EXERCISE: First find the line with "(* ===== verification/StrUtilsProps.v" in the entries below, then set down exactly every line through the line with "Lemma find_pair_here a", that line included.

▼

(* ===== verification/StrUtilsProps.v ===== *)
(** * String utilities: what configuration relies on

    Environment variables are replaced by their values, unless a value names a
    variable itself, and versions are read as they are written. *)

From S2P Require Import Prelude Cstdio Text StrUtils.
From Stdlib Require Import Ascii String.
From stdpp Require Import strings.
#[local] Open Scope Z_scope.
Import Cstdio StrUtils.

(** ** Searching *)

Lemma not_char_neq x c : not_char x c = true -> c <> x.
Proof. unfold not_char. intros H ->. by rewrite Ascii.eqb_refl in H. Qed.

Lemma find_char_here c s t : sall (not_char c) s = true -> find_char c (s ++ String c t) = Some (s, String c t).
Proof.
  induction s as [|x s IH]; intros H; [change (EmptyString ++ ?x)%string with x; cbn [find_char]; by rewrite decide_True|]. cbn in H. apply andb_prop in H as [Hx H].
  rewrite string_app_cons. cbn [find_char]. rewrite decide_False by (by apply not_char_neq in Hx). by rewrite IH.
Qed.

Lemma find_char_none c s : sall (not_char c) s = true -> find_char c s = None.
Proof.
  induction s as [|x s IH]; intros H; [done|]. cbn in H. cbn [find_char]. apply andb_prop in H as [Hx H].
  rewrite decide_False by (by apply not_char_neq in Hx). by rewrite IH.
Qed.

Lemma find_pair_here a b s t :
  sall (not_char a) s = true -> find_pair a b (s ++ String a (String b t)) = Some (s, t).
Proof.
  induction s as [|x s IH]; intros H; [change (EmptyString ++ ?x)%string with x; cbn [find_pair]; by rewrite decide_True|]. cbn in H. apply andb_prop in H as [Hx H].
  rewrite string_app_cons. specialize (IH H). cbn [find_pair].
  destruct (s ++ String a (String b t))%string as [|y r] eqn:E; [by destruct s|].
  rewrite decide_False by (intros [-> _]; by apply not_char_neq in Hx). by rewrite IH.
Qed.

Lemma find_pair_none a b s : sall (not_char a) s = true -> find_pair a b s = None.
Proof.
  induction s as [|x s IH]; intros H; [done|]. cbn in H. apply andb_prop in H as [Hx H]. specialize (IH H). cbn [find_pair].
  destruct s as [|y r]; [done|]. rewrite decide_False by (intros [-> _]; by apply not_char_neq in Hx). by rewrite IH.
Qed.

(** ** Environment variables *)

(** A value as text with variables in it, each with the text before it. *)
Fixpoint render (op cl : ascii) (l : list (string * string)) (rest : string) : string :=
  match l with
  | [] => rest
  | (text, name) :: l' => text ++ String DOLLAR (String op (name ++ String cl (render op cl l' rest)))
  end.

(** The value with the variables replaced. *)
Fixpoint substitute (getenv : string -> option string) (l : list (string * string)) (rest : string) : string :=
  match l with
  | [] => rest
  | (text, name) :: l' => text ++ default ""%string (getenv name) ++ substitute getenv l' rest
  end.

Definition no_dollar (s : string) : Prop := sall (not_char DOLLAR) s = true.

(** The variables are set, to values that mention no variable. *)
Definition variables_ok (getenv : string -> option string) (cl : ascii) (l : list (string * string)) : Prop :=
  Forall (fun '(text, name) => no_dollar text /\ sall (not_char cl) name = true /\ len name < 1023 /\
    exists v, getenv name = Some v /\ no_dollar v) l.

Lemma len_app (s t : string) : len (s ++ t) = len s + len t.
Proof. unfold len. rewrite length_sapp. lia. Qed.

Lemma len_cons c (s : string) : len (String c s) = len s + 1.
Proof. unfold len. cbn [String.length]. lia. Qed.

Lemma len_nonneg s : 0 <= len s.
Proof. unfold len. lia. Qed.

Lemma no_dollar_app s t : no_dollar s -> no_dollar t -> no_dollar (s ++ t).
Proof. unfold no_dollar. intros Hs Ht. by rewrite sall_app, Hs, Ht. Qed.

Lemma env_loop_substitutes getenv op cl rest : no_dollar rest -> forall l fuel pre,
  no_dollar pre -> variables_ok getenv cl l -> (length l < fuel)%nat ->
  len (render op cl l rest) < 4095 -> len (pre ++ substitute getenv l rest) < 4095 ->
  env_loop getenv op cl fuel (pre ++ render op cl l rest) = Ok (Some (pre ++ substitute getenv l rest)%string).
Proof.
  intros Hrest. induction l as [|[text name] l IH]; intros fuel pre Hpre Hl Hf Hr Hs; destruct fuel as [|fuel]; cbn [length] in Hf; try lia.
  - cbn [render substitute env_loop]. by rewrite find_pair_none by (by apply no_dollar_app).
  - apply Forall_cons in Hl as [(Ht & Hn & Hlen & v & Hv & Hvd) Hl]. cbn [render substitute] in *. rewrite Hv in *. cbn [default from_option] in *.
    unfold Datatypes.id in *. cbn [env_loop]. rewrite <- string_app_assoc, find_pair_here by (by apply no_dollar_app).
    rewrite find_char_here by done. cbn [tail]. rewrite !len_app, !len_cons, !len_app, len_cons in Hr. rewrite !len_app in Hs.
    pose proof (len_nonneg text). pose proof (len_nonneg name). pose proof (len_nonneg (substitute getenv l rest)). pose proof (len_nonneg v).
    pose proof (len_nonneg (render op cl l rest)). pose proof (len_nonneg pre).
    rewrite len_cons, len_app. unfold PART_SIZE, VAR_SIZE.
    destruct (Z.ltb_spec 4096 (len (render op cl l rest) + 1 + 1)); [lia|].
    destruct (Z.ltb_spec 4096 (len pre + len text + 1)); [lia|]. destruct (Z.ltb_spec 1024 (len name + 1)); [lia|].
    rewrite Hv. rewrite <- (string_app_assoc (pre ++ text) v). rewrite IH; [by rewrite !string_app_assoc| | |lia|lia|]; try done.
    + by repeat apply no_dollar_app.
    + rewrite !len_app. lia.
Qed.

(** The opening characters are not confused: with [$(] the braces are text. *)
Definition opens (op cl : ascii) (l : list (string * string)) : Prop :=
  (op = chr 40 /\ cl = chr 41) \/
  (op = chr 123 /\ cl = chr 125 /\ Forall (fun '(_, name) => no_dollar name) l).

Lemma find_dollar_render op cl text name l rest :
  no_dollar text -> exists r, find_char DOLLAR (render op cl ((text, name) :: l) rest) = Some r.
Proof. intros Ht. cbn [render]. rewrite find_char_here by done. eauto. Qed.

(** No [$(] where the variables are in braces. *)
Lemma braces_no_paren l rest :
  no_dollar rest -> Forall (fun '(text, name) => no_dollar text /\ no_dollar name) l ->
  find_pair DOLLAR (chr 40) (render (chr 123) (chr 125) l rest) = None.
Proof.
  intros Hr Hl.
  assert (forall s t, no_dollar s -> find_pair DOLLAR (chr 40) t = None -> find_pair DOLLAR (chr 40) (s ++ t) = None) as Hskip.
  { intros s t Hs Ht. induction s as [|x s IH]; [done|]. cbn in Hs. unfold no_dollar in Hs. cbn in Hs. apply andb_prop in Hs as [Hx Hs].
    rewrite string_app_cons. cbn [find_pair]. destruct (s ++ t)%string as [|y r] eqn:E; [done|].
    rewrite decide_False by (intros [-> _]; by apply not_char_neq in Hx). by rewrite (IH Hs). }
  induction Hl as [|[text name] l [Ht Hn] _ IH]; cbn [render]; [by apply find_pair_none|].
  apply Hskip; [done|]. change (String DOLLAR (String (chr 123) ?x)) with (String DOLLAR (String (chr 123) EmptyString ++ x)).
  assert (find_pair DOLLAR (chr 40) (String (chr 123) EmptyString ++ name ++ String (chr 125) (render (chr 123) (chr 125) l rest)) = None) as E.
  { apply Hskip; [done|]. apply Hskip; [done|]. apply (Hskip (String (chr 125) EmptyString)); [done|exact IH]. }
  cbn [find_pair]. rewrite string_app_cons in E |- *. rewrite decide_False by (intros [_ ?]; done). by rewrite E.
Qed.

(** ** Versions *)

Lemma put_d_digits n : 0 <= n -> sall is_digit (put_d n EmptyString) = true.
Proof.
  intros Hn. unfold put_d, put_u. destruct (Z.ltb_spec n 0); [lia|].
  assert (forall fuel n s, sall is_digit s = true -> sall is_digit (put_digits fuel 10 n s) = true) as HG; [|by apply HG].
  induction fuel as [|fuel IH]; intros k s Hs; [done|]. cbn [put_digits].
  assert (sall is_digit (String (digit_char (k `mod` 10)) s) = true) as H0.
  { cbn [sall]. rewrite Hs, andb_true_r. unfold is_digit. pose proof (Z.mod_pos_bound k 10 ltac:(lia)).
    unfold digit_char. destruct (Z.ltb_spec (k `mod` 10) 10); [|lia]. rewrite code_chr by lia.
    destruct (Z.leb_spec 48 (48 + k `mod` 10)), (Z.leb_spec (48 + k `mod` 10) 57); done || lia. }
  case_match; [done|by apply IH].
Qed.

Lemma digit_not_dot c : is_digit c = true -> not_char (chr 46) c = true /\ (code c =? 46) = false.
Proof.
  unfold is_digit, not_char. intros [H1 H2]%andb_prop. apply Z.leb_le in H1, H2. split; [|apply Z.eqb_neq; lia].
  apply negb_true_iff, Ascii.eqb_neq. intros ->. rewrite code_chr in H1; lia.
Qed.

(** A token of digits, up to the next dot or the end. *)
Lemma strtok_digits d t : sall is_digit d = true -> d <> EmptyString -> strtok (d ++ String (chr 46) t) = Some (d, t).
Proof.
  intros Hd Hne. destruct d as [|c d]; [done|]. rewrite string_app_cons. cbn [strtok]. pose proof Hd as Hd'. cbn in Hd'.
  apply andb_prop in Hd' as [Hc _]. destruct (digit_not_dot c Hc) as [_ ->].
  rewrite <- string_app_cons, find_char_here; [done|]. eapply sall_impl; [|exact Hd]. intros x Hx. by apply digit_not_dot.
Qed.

▲
▼

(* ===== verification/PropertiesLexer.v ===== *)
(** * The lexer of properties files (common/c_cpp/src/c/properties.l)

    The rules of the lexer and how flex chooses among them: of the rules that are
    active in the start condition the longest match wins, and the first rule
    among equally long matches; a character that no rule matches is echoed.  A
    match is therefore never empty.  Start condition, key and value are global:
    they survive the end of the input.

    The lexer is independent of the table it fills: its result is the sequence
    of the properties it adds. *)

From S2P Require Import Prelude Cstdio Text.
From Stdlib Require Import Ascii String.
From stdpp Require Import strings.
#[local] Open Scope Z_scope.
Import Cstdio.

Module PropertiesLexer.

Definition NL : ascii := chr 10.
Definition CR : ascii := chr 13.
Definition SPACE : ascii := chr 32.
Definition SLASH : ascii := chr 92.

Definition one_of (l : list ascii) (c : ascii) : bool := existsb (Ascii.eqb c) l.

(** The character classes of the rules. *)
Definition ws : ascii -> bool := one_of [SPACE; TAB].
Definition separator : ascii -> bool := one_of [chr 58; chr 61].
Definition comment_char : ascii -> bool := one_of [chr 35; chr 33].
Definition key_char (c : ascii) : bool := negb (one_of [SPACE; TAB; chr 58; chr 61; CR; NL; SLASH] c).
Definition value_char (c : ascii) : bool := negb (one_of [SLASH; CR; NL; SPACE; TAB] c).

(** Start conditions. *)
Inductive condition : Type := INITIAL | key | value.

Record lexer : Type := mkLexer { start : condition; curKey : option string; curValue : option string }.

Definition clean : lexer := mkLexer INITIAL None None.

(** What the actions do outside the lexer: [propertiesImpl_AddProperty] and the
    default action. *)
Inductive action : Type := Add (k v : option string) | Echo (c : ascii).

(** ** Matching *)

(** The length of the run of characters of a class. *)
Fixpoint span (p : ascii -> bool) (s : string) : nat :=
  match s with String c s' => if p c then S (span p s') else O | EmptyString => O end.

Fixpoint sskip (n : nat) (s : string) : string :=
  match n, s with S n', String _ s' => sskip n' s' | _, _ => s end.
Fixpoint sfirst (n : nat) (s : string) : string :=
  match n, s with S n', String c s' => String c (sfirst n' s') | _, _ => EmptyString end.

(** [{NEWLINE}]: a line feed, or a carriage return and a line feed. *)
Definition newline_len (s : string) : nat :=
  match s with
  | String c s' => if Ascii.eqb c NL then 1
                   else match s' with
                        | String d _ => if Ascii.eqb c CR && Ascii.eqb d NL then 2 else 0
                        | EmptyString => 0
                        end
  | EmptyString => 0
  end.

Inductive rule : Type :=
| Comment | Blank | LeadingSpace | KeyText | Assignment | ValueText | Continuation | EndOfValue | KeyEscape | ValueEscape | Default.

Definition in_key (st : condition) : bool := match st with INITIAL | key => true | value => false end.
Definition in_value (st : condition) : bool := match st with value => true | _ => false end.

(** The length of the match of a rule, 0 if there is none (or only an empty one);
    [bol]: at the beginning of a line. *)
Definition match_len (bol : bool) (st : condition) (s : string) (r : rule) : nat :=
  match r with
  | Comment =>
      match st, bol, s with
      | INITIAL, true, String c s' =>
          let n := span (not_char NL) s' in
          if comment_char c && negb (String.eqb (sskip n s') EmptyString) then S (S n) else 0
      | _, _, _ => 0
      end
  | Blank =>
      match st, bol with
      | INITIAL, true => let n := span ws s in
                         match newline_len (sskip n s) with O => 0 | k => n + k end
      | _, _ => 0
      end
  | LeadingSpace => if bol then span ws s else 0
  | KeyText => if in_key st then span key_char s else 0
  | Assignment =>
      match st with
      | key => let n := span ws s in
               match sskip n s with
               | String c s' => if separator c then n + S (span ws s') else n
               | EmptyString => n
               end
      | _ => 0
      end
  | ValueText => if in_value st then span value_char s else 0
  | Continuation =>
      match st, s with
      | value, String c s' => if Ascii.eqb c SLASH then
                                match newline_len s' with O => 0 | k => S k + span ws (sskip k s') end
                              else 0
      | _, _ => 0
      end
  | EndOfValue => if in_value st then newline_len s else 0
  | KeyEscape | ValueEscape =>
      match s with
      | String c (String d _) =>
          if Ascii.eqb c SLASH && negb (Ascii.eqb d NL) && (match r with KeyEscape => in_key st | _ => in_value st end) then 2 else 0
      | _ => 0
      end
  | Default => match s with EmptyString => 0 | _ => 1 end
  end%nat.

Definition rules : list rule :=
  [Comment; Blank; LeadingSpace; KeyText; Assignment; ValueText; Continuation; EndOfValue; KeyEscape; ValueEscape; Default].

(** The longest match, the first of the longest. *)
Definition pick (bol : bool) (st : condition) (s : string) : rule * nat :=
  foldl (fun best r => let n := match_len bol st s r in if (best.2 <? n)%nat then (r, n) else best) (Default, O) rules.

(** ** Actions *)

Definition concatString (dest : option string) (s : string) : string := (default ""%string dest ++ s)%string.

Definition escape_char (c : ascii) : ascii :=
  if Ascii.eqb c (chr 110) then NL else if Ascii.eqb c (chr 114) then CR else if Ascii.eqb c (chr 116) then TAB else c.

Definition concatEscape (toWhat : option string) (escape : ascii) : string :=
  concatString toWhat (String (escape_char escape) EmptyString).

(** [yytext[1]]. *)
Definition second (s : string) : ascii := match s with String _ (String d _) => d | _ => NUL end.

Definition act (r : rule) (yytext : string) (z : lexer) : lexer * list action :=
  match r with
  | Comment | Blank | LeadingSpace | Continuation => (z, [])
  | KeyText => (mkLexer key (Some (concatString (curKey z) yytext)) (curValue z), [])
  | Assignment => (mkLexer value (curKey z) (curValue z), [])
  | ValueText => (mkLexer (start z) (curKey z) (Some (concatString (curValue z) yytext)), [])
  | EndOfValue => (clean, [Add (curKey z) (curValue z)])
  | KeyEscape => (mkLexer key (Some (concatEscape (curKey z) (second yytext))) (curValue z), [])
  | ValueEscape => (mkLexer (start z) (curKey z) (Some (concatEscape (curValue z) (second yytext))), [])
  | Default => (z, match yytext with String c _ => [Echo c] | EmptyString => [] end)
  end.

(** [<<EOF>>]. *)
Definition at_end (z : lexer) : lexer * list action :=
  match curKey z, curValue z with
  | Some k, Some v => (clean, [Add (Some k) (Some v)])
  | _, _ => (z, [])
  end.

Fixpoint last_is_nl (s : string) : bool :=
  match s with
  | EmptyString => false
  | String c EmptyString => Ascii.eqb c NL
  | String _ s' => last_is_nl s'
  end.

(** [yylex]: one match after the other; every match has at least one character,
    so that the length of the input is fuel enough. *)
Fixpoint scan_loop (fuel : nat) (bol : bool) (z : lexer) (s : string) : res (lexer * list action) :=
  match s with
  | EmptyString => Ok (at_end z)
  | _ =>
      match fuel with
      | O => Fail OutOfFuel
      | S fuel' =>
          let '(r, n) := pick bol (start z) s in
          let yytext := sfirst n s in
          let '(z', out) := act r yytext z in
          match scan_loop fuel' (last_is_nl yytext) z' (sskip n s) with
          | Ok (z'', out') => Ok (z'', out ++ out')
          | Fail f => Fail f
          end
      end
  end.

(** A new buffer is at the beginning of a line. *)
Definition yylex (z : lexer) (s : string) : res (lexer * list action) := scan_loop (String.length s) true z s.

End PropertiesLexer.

▲

RESPONSE:
(* ===== verification/StrUtilsProps.v ===== *)
(** * String utilities: what configuration relies on

    Environment variables are replaced by their values, unless a value names a
    variable itself, and versions are read as they are written. *)

From S2P Require Import Prelude Cstdio Text StrUtils.
From Stdlib Require Import Ascii String.
From stdpp Require Import strings.
#[local] Open Scope Z_scope.
Import Cstdio StrUtils.

(** ** Searching *)

Lemma not_char_neq x c : not_char x c = true -> c <> x.
Proof. unfold not_char. intros H ->. by rewrite Ascii.eqb_refl in H. Qed.

Lemma find_char_here c s t : sall (not_char c) s = true -> find_char c (s ++ String c t) = Some (s, String c t).
Proof.
  induction s as [|x s IH]; intros H; [change (EmptyString ++ ?x)%string with x; cbn [find_char]; by rewrite decide_True|]. cbn in H. apply andb_prop in H as [Hx H].
  rewrite string_app_cons. cbn [find_char]. rewrite decide_False by (by apply not_char_neq in Hx). by rewrite IH.
Qed.

Lemma find_char_none c s : sall (not_char c) s = true -> find_char c s = None.
Proof.
  induction s as [|x s IH]; intros H; [done|]. cbn in H. cbn [find_char]. apply andb_prop in H as [Hx H].
  rewrite decide_False by (by apply not_char_neq in Hx). by rewrite IH.
Qed.

Lemma find_pair_here a b s t :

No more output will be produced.